Activity.
Transcribe all of the records precisely as they are presented.

Dataset content.
Lemma nextBlock_consumed env cut i range shard state shard' state' released history :
  consumed (ac_begin state) (cut_blocks cut) i shard released history ->
  cut_blocks cut !! as_block shard = Some range -> rg_shardIndex range = Z.of_nat i ->
  pendingRows shard = [] -> as_ready shard = false ->
  nextBlock env cut i range shard state = (inr shard', state') ->
  exists rows, consumed (ac_begin state) (cut_blocks cut) i shard' released (history ++ [rows]) /\
    as_block shard' = S (as_block shard) /\ as_depthTransaction shard' = as_depthTransaction shard /\
    as_ready shard' = false /\ sameActive state state' /\
    Forall (fromBlock (cut_blocks cut) i (as_block shard)) rows.
Proof.
  intros [C1 C2 C3 C4 C5 C6 C7 C8] Hb Hi Hp Hr. unfold nextBlock.
  destruct (activeRangeInvalid range) eqn:Ei; [done|].
  destruct (obtainBlock env cut _ range state) as [[status|encoded] s1] eqn:Eo; [done|].
  destruct (decodeRange range encoded) as [rows|] eqn:Ed; [|done].
  destruct (activeRows i _ _ rows _ _) as [[ps pt]|] eqn:Ea; [|done].
  destruct (rowsMatchRange range rows) eqn:Em; [|done]. cbn [negb]. intros [= <- <-].
  apply activeRows_arrives in Ea as (Ha & -> & ->). rewrite C4, C5 in *.
  apply obtainBlock_same in Eo as Hsame. pose proof Hsame as (_ & _ & Hbeg).
  assert (Forall (fromBlock (cut_blocks cut) i (as_block shard)) rows) as Hfrom.
  { eapply Forall_impl; [eapply rowsMatch_first; [by eapply arrives_later|exact Em]|].
    intros row Hrow. by exists (as_block shard), range. }
  exists rows. split; [|done].
  assert (concat (history ++ [rows]) = concat history ++ rows) as Hc
    by (rewrite concat_app; cbn; by rewrite app_nil_r).
  assert (arrives i 0 0 (concat history ++ rows)) as Harr by (by apply arrives_app).
  split; cbn [as_block as_decoded as_position as_previousSequence as_previousTime as_count as_ready
              pendingRows upd]; rewrite ?Hc; try done.
  - rewrite (blocksOf_snoc _ _ _ _ Hb), Hi, Z.eqb_refl. apply Forall2_app; [done|].
    constructor; [|constructor]. exists range, encoded. split; [|done].
    unfold blockMoved. rewrite !Z.eqb_refl, bool_decide_true by done. done.
  - unfold pendingRows in *. cbn [as_decoded as_position upd]. rewrite Hp, app_nil_r in C2. rewrite Hbeg.
    rewrite (skipEarly_filter _ rows) by (by eapply arrives_later). by rewrite fromBegin_app, C2.
  - by rewrite lastSequence_app.
  - by rewrite lastMonotonic_app.
  - congruence.
  - apply lookup_lt_Some in Hb. lia.
Qed.

(** ** Filling the shards *)

Record filled (begin : Z) (blocks : list CorpusBlockRange) (i : nat)
  (shard shard' : ActiveShard) (released : list BinaryMarketRecord)
  (history : list (list BinaryMarketRecord)) : Prop := {
  fi_consumed : exists new, consumed begin blocks i shard' released (history ++ new) /\
    Forall (fromBlock blocks i (as_block shard)) (concat new);
  fi_pending : pendingRows shard <> [] -> pendingRows shard' = pendingRows shard;
  fi_transaction : as_depthTransaction shard' = as_depthTransaction shard;
  fi_end : as_ready shard' = false ->
    pendingRows shard' = [] /\ as_block shard' = length blocks;
  fi_block : (as_block shard <= as_block shard')%nat;
}.

Lemma consumed_pending begin blocks i shard released history :
  consumed begin blocks i shard released history ->
  pendingRows shard = [] <-> (as_count shard <= as_position shard)%nat.
Proof.
  intros Hc. rewrite (cn_count _ _ _ _ _ _ Hc). unfold pendingRows. split.
  - intros E. apply (f_equal length) in E. rewrite length_drop in E. cbn in E. lia.
  - apply drop_ge.
Qed.

Lemma fillActive_filled env cut i remaining : forall shard state shard' state' released history,
  consumed (ac_begin state) (cut_blocks cut) i shard released history ->
  drop (as_block shard) (cut_blocks cut) = remaining ->
  fillActive env cut i remaining shard state = (inr shard', state') ->
  filled (ac_begin state) (cut_blocks cut) i shard shard' released history /\ sameActive state state'.
Proof.
  induction remaining as [|range remaining IH]; intros shard state shard' state' released history Hc Hr.
  all: pose proof (consumed_pending _ _ _ _ _ _ Hc) as Hpend.
  all: assert (consumed (ac_begin state) (cut_blocks cut) i shard released (history ++ [])) as Hc0
         by (by rewrite app_nil_r).
  all: cbn [fillActive]; destruct (as_ready shard) eqn:Er;
    [intros [= <- <-]; split; [|done]; split; try done; [by exists []|congruence]|].
  all: destruct (Nat.ltb_spec (as_position shard) (as_count shard)) as [Hlt|Hge];
    [intros [= <- <-]; split; [|done]; split; try done;
     exists []; split; [|constructor]; destruct Hc0; by split|].
  all: assert (pendingRows shard = []) as Hnil by (by apply Hpend).
  - intros [= <- <-]. split; [|done]. split; try done; [by exists []|].
    intros _. split; [done|]. pose proof (cn_bound _ _ _ _ _ _ Hc).
    apply (f_equal length) in Hr. rewrite length_drop in Hr. cbn in Hr. lia.
  - assert (cut_blocks cut !! as_block shard = Some range) as Hb.
    { rewrite <- (Nat.add_0_r (as_block shard)), <- lookup_drop, Hr. done. }
    destruct (Z.eqb_spec (rg_shardIndex range) (Z.of_nat i)) as [Hi|Hi]; cbn [negb].
    + destruct (nextBlock env cut i range shard state) as [[status|shard1] s1] eqn:En; [done|].
      destruct (nextBlock_consumed _ _ _ _ _ _ _ _ _ _ Hc Hb Hi Hnil Er En)
        as (rows & Hc1 & Hb1 & Ht1 & Hr1 & Hs1 & Hf1).
      pose proof Hs1 as (E1 & E2 & E3). intros Hfill.
      apply (IH shard1 s1 shard' state' released (history ++ [rows])) in Hfill as [Hfi Hs'].
      2: { rewrite E3. exact Hc1. }
      2: { rewrite Hb1. by eapply drop_next. }
      rewrite E3 in Hfi. destruct Hfi as [F1 F2 F3 F4 F5].
      destruct F1 as (new & Hcn & Hfn). rewrite <- app_assoc in Hcn.
      split; [split|]; try done; [|congruence|lia|].
      * exists (rows :: new). split; [done|]. cbn. apply Forall_app. split; [done|].
        eapply Forall_impl; [exact Hfn|]. intros row. apply fromBlock_weaken. lia.
      * destruct Hs' as (? & ? & ?). unfold sameActive. split_and!; congruence.
    + intros Hfill. apply (IH (shard <| as_block ::= S |>) state shard' state' released history) in Hfill as [[F1 F2 F3 F4 F5] Hs'].
      3: { cbn [as_block upd]. by eapply drop_next. }
      2: { destruct Hc. split; try done; cbn [as_block upd].
           - rewrite (blocksOf_snoc _ _ _ _ Hb). destruct (Z.eqb_spec (rg_shardIndex range) (Z.of_nat i)); [done|].
             by rewrite app_nil_r.
           - apply lookup_lt_Some in Hb. lia. }
      split; [|done]. destruct F1 as (new & Hcn & Hfn). cbn [as_block upd] in *.
      split; try done; [|lia]. exists new. split; [done|].
      eapply Forall_impl; [exact Hfn|]. intros row. apply fromBlock_weaken. lia.
Qed.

Problem solution.
Lemma nextBlock_consumed env cut i range shard state shard' state' released history :
  consumed (ac_begin state) (cut_blocks cut) i shard released history ->
  cut_blocks cut !! as_block shard = Some range -> rg_shardIndex range = Z.of_nat i ->
  pendingRows shard = [] -> as_ready shard = false ->
  nextBlock env cut i range shard state = (inr shard', state') ->
  exists rows, consumed (ac_begin state) (cut_blocks cut) i shard' released (history ++ [rows]) /\
    as_block shard' = S (as_block shard) /\ as_depthTransaction shard' = as_depthTransaction shard /\
    as_ready shard' = false /\ sameActive state state' /\
    Forall (fromBlock (cut_blocks cut) i (as_block shard)) rows.
Proof.
  intros [C1 C2 C3 C4 C5 C6 C7 C8] Hb Hi Hp Hr. unfold nextBlock.
  destruct (activeRangeInvalid range) eqn:Ei; [done|].
  destruct (obtainBlock env cut _ range state) as [[status|encoded] s1] eqn:Eo; [done|].
  destruct (decodeRange range encoded) as [rows|] eqn:Ed; [|done].
  destruct (activeRows i _ _ rows _ _) as [[ps pt]|] eqn:Ea; [|done].
  destruct (rowsMatchRange range rows) eqn:Em; [|done]. cbn [negb]. intros [= <- <-].
  apply activeRows_arrives in Ea as (Ha & -> & ->). rewrite C4, C5 in *.
  apply obtainBlock_same in Eo as Hsame. pose proof Hsame as (_ & _ & Hbeg).
  assert (Forall (fromBlock (cut_blocks cut) i (as_block shard)) rows) as Hfrom.
  { eapply Forall_impl; [eapply rowsMatch_first; [by eapply arrives_later|exact Em]|].
    intros row Hrow. by exists (as_block shard), range. }
  exists rows. split; [|done].
  assert (concat (history ++ [rows]) = concat history ++ rows) as Hc
    by (rewrite concat_app; cbn; by rewrite app_nil_r).
  assert (arrives i 0 0 (concat history ++ rows)) as Harr by (by apply arrives_app).
  split; cbn [as_block as_decoded as_position as_previousSequence as_previousTime as_count as_ready
              pendingRows upd]; rewrite ?Hc; try done.
  - rewrite (blocksOf_snoc _ _ _ _ Hb), Hi, Z.eqb_refl. apply Forall2_app; [done|].
    constructor; [|constructor]. exists range, encoded. split; [|done].
    unfold blockMoved. rewrite !Z.eqb_refl, bool_decide_true by done. done.
  - unfold pendingRows in *. cbn [as_decoded as_position upd]. rewrite Hp, app_nil_r in C2. rewrite Hbeg.
    rewrite (skipEarly_filter _ rows) by (by eapply arrives_later). by rewrite fromBegin_app, C2.
  - by rewrite lastSequence_app.
  - by rewrite lastMonotonic_app.
  - congruence.
  - apply lookup_lt_Some in Hb. lia.
Qed.

(** ** Filling the shards *)

Record filled (begin : Z) (blocks : list CorpusBlockRange) (i : nat)
  (shard shard' : ActiveShard) (released : list BinaryMarketRecord)
  (history : list (list BinaryMarketRecord)) : Prop := {
  fi_consumed : exists new, consumed begin blocks i shard' released (history ++ new) /\
    Forall (fromBlock blocks i (as_block shard)) (concat new);
  fi_pending : pendingRows shard <> [] -> pendingRows shard' = pendingRows shard;
  fi_transaction : as_depthTransaction shard' = as_depthTransaction shard;
  fi_end : as_ready shard' = false ->
    pendingRows shard' = [] /\ as_block shard' = length blocks;
  fi_block : (as_block shard <= as_block shard')%nat;
}.

Lemma consumed_pending begin blocks i shard released history :
  consumed begin blocks i shard released history ->
  pendingRows shard = [] <-> (as_count shard <= as_position shard)%nat.
Proof.
  intros Hc. rewrite (cn_count _ _ _ _ _ _ Hc). unfold pendingRows. split.
  - intros E. apply (f_equal length) in E. rewrite length_drop in E. cbn in E. lia.
  - apply drop_ge.
Qed.

Lemma fillActive_filled env cut i remaining : forall shard state shard' state' released history,
  consumed (ac_begin state) (cut_blocks cut) i shard released history ->
  drop (as_block shard) (cut_blocks cut) = remaining ->
  fillActive env cut i remaining shard state = (inr shard', state') ->
  filled (ac_begin state) (cut_blocks cut) i shard shard' released history /\ sameActive state state'.
Proof.
  induction remaining as [|range remaining IH]; intros shard state shard' state' released history Hc Hr.
  all: pose proof (consumed_pending _ _ _ _ _ _ Hc) as Hpend.
  all: assert (consumed (ac_begin state) (cut_blocks cut) i shard released (history ++ [])) as Hc0
         by (by rewrite app_nil_r).
  all: cbn [fillActive]; destruct (as_ready shard) eqn:Er;
    [intros [= <- <-]; split; [|done]; split; try done; [by exists []|congruence]|].
  all: destruct (Nat.ltb_spec (as_position shard) (as_count shard)) as [Hlt|Hge];
    [intros [= <- <-]; split; [|done]; split; try done;
     exists []; split; [|constructor]; destruct Hc0; by split|].
  all: assert (pendingRows shard = []) as Hnil by (by apply Hpend).
  - intros [= <- <-]. split; [|done]. split; try done; [by exists []|].
    intros _. split; [done|]. pose proof (cn_bound _ _ _ _ _ _ Hc).
    apply (f_equal length) in Hr. rewrite length_drop in Hr. cbn in Hr. lia.
  - assert (cut_blocks cut !! as_block shard = Some range) as Hb.
    { rewrite <- (Nat.add_0_r (as_block shard)), <- lookup_drop, Hr. done. }
    destruct (Z.eqb_spec (rg_shardIndex range) (Z.of_nat i)) as [Hi|Hi]; cbn [negb].
    + destruct (nextBlock env cut i range shard state) as [[status|shard1] s1] eqn:En; [done|].
      destruct (nextBlock_consumed _ _ _ _ _ _ _ _ _ _ Hc Hb Hi Hnil Er En)
        as (rows & Hc1 & Hb1 & Ht1 & Hr1 & Hs1 & Hf1).
      pose proof Hs1 as (E1 & E2 & E3). intros Hfill.
      apply (IH shard1 s1 shard' state' released (history ++ [rows])) in Hfill as [Hfi Hs'].
      2: { rewrite E3. exact Hc1. }
      2: { rewrite Hb1. by eapply drop_next. }
      rewrite E3 in Hfi. destruct Hfi as [F1 F2 F3 F4 F5].
      destruct F1 as (new & Hcn & Hfn). rewrite <- app_assoc in Hcn.
      split; [split|]; try done; [|congruence|lia|].
      * exists (rows :: new). split; [done|]. cbn. apply Forall_app. split; [done|].
        eapply Forall_impl; [exact Hfn|]. intros row. apply fromBlock_weaken. lia.
      * destruct Hs' as (? & ? & ?). unfold sameActive. split_and!; congruence.
    + intros Hfill. apply (IH (shard <| as_block ::= S |>) state shard' state' released history) in Hfill as [[F1 F2 F3 F4 F5] Hs'].
      3: { cbn [as_block upd]. by eapply drop_next. }
      2: { destruct Hc. split; try done; cbn [as_block upd].
           - rewrite (blocksOf_snoc _ _ _ _ Hb). destruct (Z.eqb_spec (rg_shardIndex range) (Z.of_nat i)); [done|].
             by rewrite app_nil_r.
           - apply lookup_lt_Some in Hb. lia. }
      split; [|done]. destruct F1 as (new & Hcn & Hfn). cbn [as_block upd] in *.
      split; try done; [|lia]. exists new. split; [done|].
      eapply Forall_impl; [exact Hfn|]. intros row. apply fromBlock_weaken. lia.
Qed.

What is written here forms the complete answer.